• [Goal of the exercise] Begin with the line containing "Lemma autoevent_start_ok dev" and reproduce it and all later lines exactly, through the last line of the records. Add nothing else.

• [Data records]
┄┄┄┄┄┄┄┄┄┄┄┄┄┄┄┄┄┄┄┄

(* ===== verification/AutoEvent.v ===== *)
(** * Scheduling automatic events ([autoevent.c], [parseTime] to
    [edgex_device_autoevent_start])

    A device lists resources to be read at an interval. When the device enters the
    device map a schedule is created for each entry whose resource and interval make
    sense. What a schedule does when it fires is in [AutoRun]. *)

From S2P Require Import Prelude CLib DevTypes EdgexRest EdgexRestProofs IotData Transform Readings CmdInfo.
From Stdlib Require Import Ascii.
Local Open Scope Z_scope.

Definition suffixes : list (string * Z) := [("ms", 1); ("s", 1000); ("m", 60000); ("h", 3600000)].

(** The interval in milliseconds; 0 is an error. *)
Definition parseTime (spec : string) : Z :=
  let r := strtoul 10 spec in
  match find (fun sfx => String.eqb (st_end r) (fst sfx)) suffixes with
  | Some (_, factor) => wrap_u 64 (st_val r * factor)
  | None => 0
  end.

Record edgex_autoimpl := MkImpl {
  ai_interval : Z; ai_resource : edgex_cmdinfo; ai_device : string;
  ai_protocols : devsdk_protocols; ai_onChange : bool }.

(** One entry: it is skipped when the resource cannot be read or the interval is
    not understood. *)
Definition start_one (dev : edgex_device) (ae : edgex_device_autoevents) : res (list edgex_autoimpl) :=
  cmd ← edgex_deviceprofile_findcommand (ae_resource ae) (dev_profile dev) true;
  match cmd with
  | None => mret []
  | Some cmd =>
      let interval := parseTime (ae_frequency ae) in
      if interval =? 0 then mret []
      else mret [MkImpl interval cmd (dev_name dev) (devsdk_protocols_dup (dev_protocols dev)) (ae_onChange ae)]
  end.

(** The schedules that are created, in order. *)
Definition edgex_device_autoevent_start (dev : edgex_device) : res (list edgex_autoimpl) :=
  ls ← res_map (start_one dev) (dev_autos dev);
  mret (concat ls).

(** ** Facts *)

(** A number followed by a unit is read as that many milliseconds modulo 2^64;
    any other text after the number is an error. *)
Theorem parseTime_units (n : Z) (unit : string) :
  0 <= n < 2 ^ 64 -> no_digit unit ->
  parseTime (print_u n +:+ unit)
  = match find (fun sfx => String.eqb unit (fst sfx)) suffixes with
    | Some (_, factor) => (n * factor) mod 2 ^ 64
    | None => 0
    end.
Proof. intros Hn Hu. unfold parseTime. by rewrite strtoul_print_u. Qed.

Lemma parseTime_units_witness : parseTime (print_u 90 +:+ "m") = 5400000.
Proof. rewrite (parseTime_units 90 "m"); [vm_compute; reflexivity|lia|done]. Defined.

(** Overflow and signs are not detected: five million million hours are less
    than an hour, and a negative number of milliseconds is more than 500 million years. *)
Lemma parse_time_wraps : parseTime "5124095576031h" = 2048384 /\ parseTime "-1ms" = 2 ^ 64 - 1.
Proof. split; vm_compute; reflexivity. Qed.

(** With a profile whose commands resolve, nothing goes wrong. *)
Lemma autoevent_start_ok dev :
  resolved (dev_profile dev) -> exists l, edgex_device_autoevent_start dev = Ret l.
Proof.
  intros Hres. unfold edgex_device_autoevent_start.
  destruct (res_map_total (start_one dev) (dev_autos dev)) as [ls ->]; [|by eexists].
  apply Forall_forall. intros ae _.
  destruct (findcommand_total (ae_resource ae) (dev_profile dev) true Hres) as [cmd Hcmd].
  unfold start_one. rewrite Hcmd, res_bind_ret. destruct cmd as [cmd|]; [destruct (_ =? 0)|]; by eexists.
Qed.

┄┄┄┄┄┄┄┄┄┄┄┄┄┄┄┄┄┄┄┄

• [Solution to this problem]
Lemma autoevent_start_ok dev :
  resolved (dev_profile dev) -> exists l, edgex_device_autoevent_start dev = Ret l.
Proof.
  intros Hres. unfold edgex_device_autoevent_start.
  destruct (res_map_total (start_one dev) (dev_autos dev)) as [ls ->]; [|by eexists].
  apply Forall_forall. intros ae _.
  destruct (findcommand_total (ae_resource ae) (dev_profile dev) true Hres) as [cmd Hcmd].
  unfold start_one. rewrite Hcmd, res_bind_ret. destruct cmd as [cmd|]; [destruct (_ =? 0)|]; by eexists.
Qed.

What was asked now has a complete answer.